Despite these efforts, PIH Health was not seeing the improvements it had expected, and realized that it needed a better way to monitor outcomes and processes. With assistance from Allscripts, they created new interactive dashboards to help the front-line staff, as well as quality and administrative leadership departments access real-time data.

The real-time dashboard of admitted patients displays the physician VTE risk assessment score, alongside the nursing VTE risk score, as well as the current VTE prophylaxis orders. They measured the appropriateness of the prophylaxis orders as well as the use of “bleeding risk” as a contraindication for pharmacologic prophylaxis. A physician scorecard was developed that allowed PIH Health to track, by physician, the risk assessments performed, and compliance of completing it within 24 hours.

To analyze missed VTE prophylaxis doses, another dashboard looked at the missed doses by medication type, medication frequency, and time of day of the scheduled injections. A custom timeline view was created that would show the sequence of events related to VTE prophylaxis, from admission to discharge.

Lee stresses the importance of having real-time data in the dashboards. “You want to be able to take the appropriate actions while the patient is still in house,” he says. “That is the only time when you are going to make a tangible difference in patient care.

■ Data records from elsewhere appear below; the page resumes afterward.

Lemma mapM_id_some {A} (xs : list A) : mapM (λ x, x) (map Some xs) = Some xs.
Proof. induction xs as [|x xs IH]; cbn; [done|]. by rewrite IH. Qed.

Lemma np_std_nan_none xs : None ∈ xs → np_std_nan xs = None.
Proof.
  intros Hx. unfold np_std_nan. rewrite mapM_None_2; [done|]. apply Exists_exists. by exists None.
Qed.

(** A NaN of the series reaches the differences at lag 2. *)
Lemma lag_diff_nan_lag2 ts : None ∈ ts → (4 ≤ length ts)%nat → None ∈ lag_diff_nan ts 2.
Proof.
  intros (k & Hk)%list_elem_of_lookup Hn. pose proof (lookup_lt_Some _ _ _ Hk) as Hkn.
  apply list_elem_of_lookup. unfold lag_diff_nan.
  destruct (decide (2 ≤ k)%nat) as [H2|H2].
  - exists (k - 2)%nat. rewrite lookup_zip_with, lookup_drop.
    replace (2 + (k - 2))%nat with k by lia. rewrite Hk. cbn.
    destruct (lookup_lt_is_Some_2 (take (length ts - 2) ts) (k - 2)) as [y Hy];
      [rewrite length_take; lia|]. by rewrite Hy.
  - exists k. rewrite lookup_zip_with, lookup_take_lt, Hk by lia.
    destruct (lookup_lt_is_Some_2 (drop 2 ts) k) as [y Hy]; [rewrite length_drop; lia|].
    rewrite Hy. cbn. by destruct y.
Qed.

(** [hurst] on the arrays of [Hurst.py]'s [__main__] block, which
    may hold NaN: on an array without NaN it is [hurst]; one NaN anywhere
    (the logarithm of a non-positive value) reaches the lagged
    differences of some lag, its deviation and logarithm are NaN and
    [np.polyfit] raises [LinAlgError]. *)
Theorem hurst_nan_spec xs ts :
  hurst_nan (map Some xs) = hurst xs ∧
  (None ∈ ts → hurst_nan ts = Err (LinAlgError "SVD did not converge in Linear Least Squares")).
Proof.
  split.
  - unfold hurst_nan, hurst. replace (map (tau_of_nan (map Some xs)) lags) with (map (tau_of xs) lags); [done|].
    apply map_ext. intros lag. unfold tau_of_nan, tau_of, np_std_nan. by rewrite lag_diff_nan_some, mapM_id_some.
  - intros Hn. unfold hurst_nan. rewrite mapM_None_2; [done|]. apply Exists_exists.
    destruct (decide (length ts < 100)%nat) as [Hs|Hl].
    + exists (tau_of_nan ts 99). split; [apply list_elem_of_fmap; exists 99%nat; split; [done|]; apply elem_of_seq; lia|].
      unfold tau_of_nan, lag_diff_nan. by rewrite drop_ge by lia.
    + exists (tau_of_nan ts 2). split; [apply list_elem_of_fmap; exists 2%nat; split; [done|]; apply elem_of_seq; lia|].
      unfold tau_of_nan. rewrite np_std_nan_none; [done|]. apply lag_diff_nan_lag2; [done | lia].
Qed.

Lemma hurst_main_run d1 d2 d3 response out h1 h2 h3 :
  hurst_nan (HurstScript.np_log_array (map (λ x, x + 1000) (HurstScript.cumsum d1))) = Ok h1 →
  hurst_nan (HurstScript.np_log_array (map (λ x, x + 1000) d2)) = Ok h2 →
  hurst_nan (HurstScript.np_log_array (map (λ x, x + 1000) (HurstScript.cumsum (map (λ x, x + 1) d3)))) = Ok h3 →
  HurstScript.main d1 d2 d3 response out =
    st_bind (st_lift (HurstScript.adj_close_array
               (HurstScript.get_daily_historic_data_alphavantage response (days_from_civil 2000 1 1)
                  (days_from_civil 2015 1 1))))
      (λ closes, st_bind (st_lift (hurst closes)) HurstScript.print_hurst) (out ++ [h1; h2; h3]).
Proof.
  intros H1 H2 H3. unfold HurstScript.main. rewrite H1, H2, H3. cbn -[hurst].
  assert (E : ((out ++ [h1]) ++ [h2]) ++ [h3] = out ++ [h1; h2; h3]) by (by rewrite <-!List.app_assoc).
  rewrite E. reflexivity.
Qed.

(** The [__main__] block of [Hurst.py]: once the three random series
    have their exponents, a failed [AMZN] download raises [TypeError]
    after the three are printed; otherwise the exponent of Amazon's
    adjusted closes is printed fourth. *)
Theorem hurst_main_spec d1 d2 d3 data out h1 h2 h3 :
  hurst_nan (HurstScript.np_log_array (map (λ x, x + 1000) (HurstScript.cumsum d1))) = Ok h1 →
  hurst_nan (HurstScript.np_log_array (map (λ x, x + 1000) d2)) = Ok h2 →
  hurst_nan (HurstScript.np_log_array (map (λ x, x + 1000) (HurstScript.cumsum (map (λ x, x + 1) d3)))) = Ok h3 →
  HurstScript.main d1 d2 d3 None out = (out ++ [h1; h2; h3], Err (TypeError "list indices must be integers or slices, not str")) ∧
  ∃ ts, get_daily_historic_data_alphavantage (Some data) (days_from_civil 2000 1 1) (days_from_civil 2015 1 1) = AvFrame ts ∧
    HurstScript.main d1 d2 d3 (Some data) out =
      match hurst (map (λ r, Q2R (pr_adj_close r)) ts) with
      | Ok h4 => (out ++ [h1; h2; h3; h4], Ok tt)
      | Err e => (out ++ [h1; h2; h3], Err e)
      end.
Proof.
  intros H1 H2 H3. split; [by rewrite (hurst_main_run _ _ _ _ _ h1 h2 h3 H1 H2 H3)|].
  eexists. split; [reflexivity|]. rewrite (hurst_main_run _ _ _ _ _ h1 h2 h3 H1 H2 H3). cbn -[hurst].
  destruct (hurst _); cbn; [|done]. unfold HurstScript.print_hurst. by rewrite <-List.app_assoc.
Qed.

Otherwise you are playing catchup constantly to see if changes work. Now we can see if a risk assessment wasn’t done or if they didn't put a patient on the appropriate prophylaxis. We can make changes in real time. That is going to change outcomes, rather than working with retrospective data.”

PIH Health’s’ hospital-acquired VTE rates are now down from 3.9 to 0.74 per 1,000 visits (average January to September 2018). The 81 percent reduction easily passed its goal of 20 percent.

PIH Health, which now has 98 percent of its physicians compliant with the new work flow, may apply the dashboard approach to other challenges. “Sepsis is a never-ending outcome measure we are always looking at,” Lee says. “C. Diff is another big priority for our organization that we want to be able to track and have real-time decision support for. Those are the next two big ones we are going to be looking at.”